Entropy-stable hydrostatic reconstructions for shallow water systems
Please login to view abstract download link
Hydrostatic reconstructions are an established method in the design of well-balanced schemes for the shallow water equations (SWE). While this method has been successfully extended to the two-layer SWE in a number of works, it is not clear whether these reconstructions satisfy an entropy inequality. In this talk we present a novel hydrostatic reconstruction method for shallow water systems. The new reconstruction method is exactly well-balanced and provably entropy-stable even for wet-dry transitions. Starting from the subcell-reconstruction interpretation in [1], the novel reconstruction incorporates discontinuous bottom topographies as well as a specific discretization of the pressure term.

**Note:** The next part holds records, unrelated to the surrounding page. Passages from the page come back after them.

(** Whatever the user does, the services value holds options of the
    list only. *)
Lemma offered_reachable (h : Host) (sys : Sys) :
  reachable h sys -> offered (Form.services (values (ui sys))).
Proof.
  induction 1 as [p sys Hinit | sys ev sys' _ IH Hstep].
  - destruct (init_cases h p sys Hinit) as (_ & _ & _ & [-> | (d & Hd & ->)]).
    + apply offered_default.
    + exists [d]. split; [reflexivity | constructor; auto].
  - destruct ev as [i | label checked | now | k outcome]; unfold step in Hstep.
    + destruct (isSubmitting (ui sys)); [discriminate |].
      inversion Hstep. subst sys'. exact IH.
    + destruct (includes SERVICE_OPTIONS label) eqn:Hl; [| discriminate].
      inversion Hstep. subst sys'. cbn [ui setServices setValues values Form.services].
      apply offered_newServices; [apply includes_In; exact Hl | exact IH].
    + destruct (isSubmitting (ui sys)); [discriminate |].
      pose proof (handleSubmit_values h now (ui sys)) as Hv.
      destruct (handleSubmit h now (ui sys)) as [s' [[req p] |]];
        inversion Hstep; subst sys'; cbn [ui]; cbn [fst] in Hv; rewrite Hv;
        exact IH.
    + destruct (nth_error (pending sys) k) as [[req payload] |];
        [| discriminate].
      inversion Hstep. subst sys'. cbn [ui].
      destruct (onSubmit_resume_values outcome payload (ui sys)) as [-> | ->].
      * apply offered_default.
      * exact IH.
Qed.
(** The path generated for ["b"] in the tree of [abc] has two steps. *)
Lemma proof_path_shape_witness :
  map level (path proof_b) = [0; 1]
  /\ length (path proof_b) + 1
     = treeHeight (MerkleTree.getTreeStats (fst (built abc), snd (built abc))).
Proof.
  assert (Hin : In "b" abc) by (cbn; auto).
  assert (F : next_oid (snd (built abc)) - next_oid empty_heap < 10)
    by (vm_compute; lia).
  assert (G : MerkleTree.generateMembershipProof 10 "b"
                (fst (built abc), snd (built abc))
              = Return proof_b (fst (built abc), snd (built abc)))
    by (vm_compute; reflexivity).
  destruct (MerkleFacts.proof_path_shape empty_heap abc _ _ "b" 10 proof_b
              built_abc Hin F G) as (Lv & _ & Eq).
  split; [exact Lv|].
  apply Eq. vm_compute. reflexivity.
Defined.

(** Under the table hash, the proof for ["a"] in the tree of [ab] verifies,
    and its leaf hash is the hash of a key. *)
Lemma membership_sound_witness :
  @MerkleTree.verifyMembershipProof tableHost (fst built_table) proof_a_table
  = true
  /\ exists key, In key ab
                 /\ leafHash proof_a_table
                    = @CryptoUtils.generateUserId tableHost key.
Proof.
  assert (V : @MerkleTree.verifyMembershipProof tableHost (fst built_table)
                proof_a_table = true) by (vm_compute; reflexivity).
  split; [exact V|].
  destruct (@MerkleFacts.membership_sound tableHost ab (fst fresh) (snd fresh)
              (fst built_table) (snd built_table) proof_a_table 1)
    as (_ & Leaf).
  - vm_compute. reflexivity.
  - exact V.
  - vm_compute. reflexivity.
  - reflexivity.
  - intros st [<- | []]. reflexivity.
  - intros k [<- | [<- | []]]; cbn; lia.
  - intros x Hx. vm_compute in Hx.
    destruct Hx as [<- | [<- | [<- | [<- | []]]]]; reflexivity.
  - intros x y Hx Hy E. vm_compute in Hx, Hy.
    destruct Hx as [<- | [<- | [<- | [<- | []]]]];
      destruct Hy as [<- | [<- | [<- | [<- | []]]]];
      first [reflexivity | (vm_compute in E; discriminate E)].
  - apply Leaf. vm_compute. reflexivity.
Defined.
(** * Payment gateway: the settlement pipeline

    A shallow embedding of the Go packages [domain], [repository],
    [messaging], [service] and [worker], followed by the properties of the
    settlement pipeline proved about them.

    Conventions.
    - A Go [error] result is an [option error]; [None] is [nil].
    - [float64] is [spec_float], the IEEE 754 model of the standard library;
      Go's [<], [<=], [>] are [SFltb] and [SFleb], so NaN compares false.
    - [uuid.UUID] (16 bytes) is the number those bytes spell, [time.Time] is
      a number of nanoseconds.
    - The PostgreSQL table [payments] is a finite map from the primary key
      to the row; the [UNIQUE] constraint on [reference] is checked by the
      statements that the source issues. A row keeps the amount as the
      process holds it; the rounding of the column to two decimals is left
      out, no property below reads an amount back.
    - Every call that leaves the process (a SQL statement, a publish) can
      fail; whether it does is an input of the function that makes it. *)

From Stdlib Require Import ZArith Ascii String List Bool Lia.
From Stdlib Require Import Floats.SpecFloat.
From stdpp Require Import base option gmap strings list.

Local Open Scope string_scope.
Local Open Scope Z_scope.

(** ** Package [domain] *)

Module domain.

Definition UUID := N.
Definition Time := Z.

(** [type Currency string] *)
Definition Currency := string.
Definition CurrencyETB : Currency := "ETB".
Definition CurrencyUSD : Currency := "USD".

Definition Currency_IsValid (c : Currency) : bool :=
  bool_decide (c = CurrencyETB) || bool_decide (c = CurrencyUSD).

Definition Currency_GetSymbol (c : Currency) : string :=
  if bool_decide (c = CurrencyETB) then "Br"
  else if bool_decide (c = CurrencyUSD) then "$"
  else "".

(** [type PaymentStatus string] with its three constants; the column
    carries [CHECK (status IN ('PENDING', 'SUCCESS', 'FAILED'))]. *)
Inductive PaymentStatus := StatusPending | StatusSuccess | StatusFailed.

#[global] Instance PaymentStatus_eq_dec : EqDecision PaymentStatus.
Proof. solve_decision. Defined.

Definition PaymentStatus_IsTerminal (s : PaymentStatus) : bool :=
  bool_decide (s = StatusSuccess) || bool_decide (s = StatusFailed).

(** The package's error values. [errors_New] stands for a value made by
    [errors.New] at the place of use, which is equal to no sentinel;
    [SyntaxError] is what [json.Unmarshal] returns and [ChannelError] what
    the AMQP channel returns. *)
Inductive error :=
| ErrPaymentNotFound
| ErrInvalidInput
| ErrPaymentAlreadyExists
| ErrPaymentNotPending
| ErrAmountTooLarge
| ErrBusinessHours
| ErrDatabase
| errors_New (msg : string)
| SyntaxError
| ChannelError.

#[global] Instance error_eq_dec : EqDecision error.
Proof. solve_decision. Defined.

(** A Go result, a pointer and an [error], of which exactly one is set. *)
Inductive result (A : Type) :=
| Ok (a : A)
| Err (e : error).
Arguments Ok {A} a.
Arguments Err {A} e.

(** [float64] constants of the package, as mantissa and exponent. *)
Definition float_zero : spec_float := S754_zero false.
(** 100000 = 0x1.86ap+16 *)
Definition float_100000 : spec_float := S754_finite false 6871947673600000 (-36).

Module Payment.
Record t := mk {
  ID : UUID;
  Amount : spec_float;
  Currency : domain.Currency;
  Reference : string;
  Status : PaymentStatus;
  Description : string;
  CustomerName : string;
  BankCode : string;
  CreatedAt : Time;
  UpdatedAt : Time
}.

Definition set_Status (s : PaymentStatus) (p : t) : t :=
  mk (ID p) (Amount p) (Currency p) (Reference p) s (Description p)
     (CustomerName p) (BankCode p) (CreatedAt p) (UpdatedAt p).

Definition set_UpdatedAt (u : Time) (p : t) : t :=
  mk (ID p) (Amount p) (Currency p) (Reference p) (Status p) (Description p)
     (CustomerName p) (BankCode p) (CreatedAt p) u.
End Payment.

Module CreatePaymentRequest.
Record t := mk {
  Amount : spec_float;
  Currency : domain.Currency;
  Reference : string;
  Description : string;
  CustomerName : string;
  BankCode : string
}.

Definition set_Amount (a : spec_float) (r : t) : t :=
  mk a (Currency r) (Reference r) (Description r) (CustomerName r) (BankCode r).
Definition set_Currency (c : domain.Currency) (r : t) : t :=
  mk (Amount r) c (Reference r) (Description r) (CustomerName r) (BankCode r).
Definition set_Description (d : string) (r : t) : t :=
  mk (Amount r) (Currency r) (Reference r) d (CustomerName r) (BankCode r).

Definition err_amount := errors_New "amount must be greater than zero".
Definition err_currency := errors_New "currency must be ETB or USD".
Definition err_reference_short :=
  errors_New "reference must be at least 5 characters".
Definition err_reference_long := errors_New "reference is too long".
Definition err_description :=
  errors_New "description is required for large ETB payments".

(** [func (r *CreatePaymentRequest) Validate() error] *)
Definition Validate (r : t) : option error :=
  if SFleb (Amount r) float_zero then Some err_amount
  else if negb (Currency_IsValid (Currency r)) then Some err_currency
  else if (String.length (Reference r) <? 5)%nat then Some err_reference_short
  else if (50 <? String.length (Reference r))%nat then Some err_reference_long
  else if bool_decide (Currency r = CurrencyETB)
          && SFltb float_100000 (Amount r)
          && bool_decide (Description r = "")
       then Some err_description
  else None.
End CreatePaymentRequest.

End domain.

(** ** Package [messaging]: the data on the wire *)

Module messaging.
Import domain.

Record PaymentMessage := mkMessage {
  PaymentID : UUID;
  Type_ : string;
  Timestamp : Time
}.

(** [encoding/json] on [PaymentMessage] is taken as an interface:
    [json.Marshal] never fails on this struct, [json.Unmarshal] returns a
    message or a syntax error. *)
Class JSON := {
  json_Marshal : PaymentMessage → string;
  json_Unmarshal : string → option PaymentMessage
}.

(** A value of an [amqp.Table], tagged with its Go dynamic type. *)
Inductive Field :=
| FInt (n : Z)
| FInt32 (n : Z)
| FInt64 (n : Z)
| FBool (b : bool)
| FString (s : string).

(** [amqp.Table] is [map[string]interface{}]; the [nil] map is [None]. *)
Record Delivery := mkDelivery {
  Body : string;
  MessageId : string;
  Headers : option (gmap string Field)
}.

(** The client writes a Go [int] as a 32-bit field, which is read back as
    an [int32]. *)
Definition on_the_wire (f : Field) : Field :=
  match f with
  | FInt n => FInt32 n
  | other => other
  end.

(** [delivery.Ack(multiple)] and [delivery.Nack(multiple, requeue)]. The
    source passes [multiple = false] everywhere: one delivery is settled. *)
Inductive Settlement :=
| Ack (multiple : bool)
| Nack (multiple requeue : bool).

End messaging.

(** ** The world outside the process

    The table [payments], the work queue with its dead-letter queue as
    [NewRabbitMQClient] declares them, and the calls made on the store, the
    decision and the publisher, in the order they were made. *)

Module runtime.
Import domain messaging.

Inductive Event :=
| EvGetByID (id : UUID)
| EvGetByReference (ref : string)
| EvCreate (id : UUID)
| EvCommitted (id : UUID)
| EvDecision (id : UUID) (outcome : PaymentStatus)
| EvTransition (id : UUID) (target : PaymentStatus)
| EvPublish (id : UUID).

#[global] Instance Event_eq_dec : EqDecision Event.
Proof. solve_decision. Defined.

Record World := mkWorld {
  payments : gmap UUID Payment.t;
  live : list Delivery;
  dead : list Delivery;
  trace : list Event
}.

Definition set_payments (m : gmap UUID Payment.t) (w : World) : World :=
  mkWorld m (live w) (dead w) (trace w).
Definition set_live (q : list Delivery) (w : World) : World :=
  mkWorld (payments w) q (dead w) (trace w).
Definition set_dead (q : list Delivery) (w : World) : World :=
  mkWorld (payments w) (live w) q (trace w).
Definition record (e : Event) (w : World) : World :=
  mkWorld (payments w) (live w) (dead w) (trace w ++ [e]).

(** Code that acts on the world. *)
Definition M (A : Type) : Type := World → A * World.

Definition ret {A} (a : A) : M A := λ w, (a, w).
Definition bind {A B} (c : M A) (k : A → M B) : M B :=
  λ w, let (a, w') := c w in k a w'.
Definition emit (e : Event) : M unit := λ w, (tt, record e w).
Definition rows : M (gmap UUID Payment.t) := λ w, (payments w, w).
Definition commit (m : gmap UUID Payment.t) : M unit :=
  λ w, (tt, set_payments m w).

(** The broker. A published message is routed to the work queue; an
    acknowledged delivery leaves it; a delivery rejected without requeue
    is dead-lettered to the queue [<name>_dlq]; a delivery rejected with
    requeue goes back to the work queue. The broker keeps the message as
    it was published: what a consumer does to its copy is not sent back. *)
Definition broker_publish (d : Delivery) : M unit :=
  λ w, (tt, set_live (live w ++ [d]) w).

Definition broker_receive : M (option Delivery) :=
  λ w, match live w with
       | [] => (None, w)
       | d :: rest => (Some d, set_live rest w)
       end.

Definition broker_settle (d : Delivery) (s : Settlement) : M unit :=
  λ w, match s with
       | Ack _ => (tt, w)
       | Nack _ false => (tt, set_dead (dead w ++ [d]) w)
       | Nack _ true => (tt, set_live (d :: live w) w)
       end.

(** A consumer that dies holding a delivery: the broker requeues it. *)
Definition broker_requeue (d : Delivery) : M unit :=
  λ w, (tt, set_live (d :: live w) w).

End runtime.

Declare Scope sim_scope.
Delimit Scope sim_scope with sim.
Notation "x <- c ;; k" := (runtime.bind c (λ x, k))
  (at level 100, c at next level, right associativity) : sim_scope.
Notation "c ;;; k" := (runtime.bind c (λ _, k))
  (at level 100, right associativity) : sim_scope.

(** ** Package [repository] *)

Module repository.
Import domain runtime.
Local Open Scope sim_scope.

(** The row a query [WHERE reference = $1] returns, if any. *)
Definition row_with_reference (ref : string) (m : gmap UUID Payment.t)
  : option Payment.t :=
  (λ hit, (hit.2).2) <$>
    list_find (λ kv, Payment.Reference kv.2 = ref) (map_to_list m).

(** [func (r *paymentRepository) GetByID]; [fault] is a failure of the
    query other than [pgx.ErrNoRows]. *)
Definition GetByID (fault : bool) (id : UUID) : M (result Payment.t) :=
  emit (EvGetByID id) ;;;
  m <- rows ;;
  if fault then ret (Err ErrDatabase)
  else match m !! id with
       | None => ret (Err ErrPaymentNotFound)
       | Some p => ret (Ok p)
       end.

(** [func (r *paymentRepository) GetByReference] *)
Definition GetByReference (fault : bool) (ref : string)
  : M (result Payment.t) :=
  emit (EvGetByReference ref) ;;;
  m <- rows ;;
  if fault then ret (Err ErrDatabase)
  else match row_with_reference ref m with
       | None => ret (Err ErrPaymentNotFound)
       | Some p => ret (Ok p)
       end.

(** [func (r *paymentRepository) Create]:
    [INSERT ... ON CONFLICT (reference) DO NOTHING RETURNING id].
    A conflict on [reference] returns no row; a conflict on the primary
    key is an error of the statement, as is every other failure
    ([fault]): a lost connection, a violated [CHECK]. *)
Definition Create (fault : bool) (p : Payment.t) : M (option error) :=
  emit (EvCreate (Payment.ID p)) ;;;
  m <- rows ;;
  if fault then ret (Some ErrDatabase)
  else match row_with_reference (Payment.Reference p) m with
       | Some _ => ret (Some ErrPaymentAlreadyExists)
       | None =>
         match m !! Payment.ID p with
         | Some _ => ret (Some ErrDatabase)
         | None =>
           commit (<[Payment.ID p := p]> m) ;;;
           emit (EvCommitted (Payment.ID p)) ;;;
           ret None
         end
       end.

In combination with entropy conserving fluxes we then obtain a reconstruction method that exactly preserves the entropy for the SWE. We extend the method to the two-layer shallow water system and introduce dissipation, to obtain conditional entropy-stability. Furthermore, we show how this technique can be combined with a nodal discontinuous Galerkin spectral element method. In this way we create high-order methods for shallow water flows that are entropy-stable and well-balanced even for wet-dry transitions on two-dimensional curvilinear meshes. To demonstrate the stability and well-balanced properties of our proposed hydrostatic reconstruction technique, we present a number of challenging test cases in one and two spatial dimensions.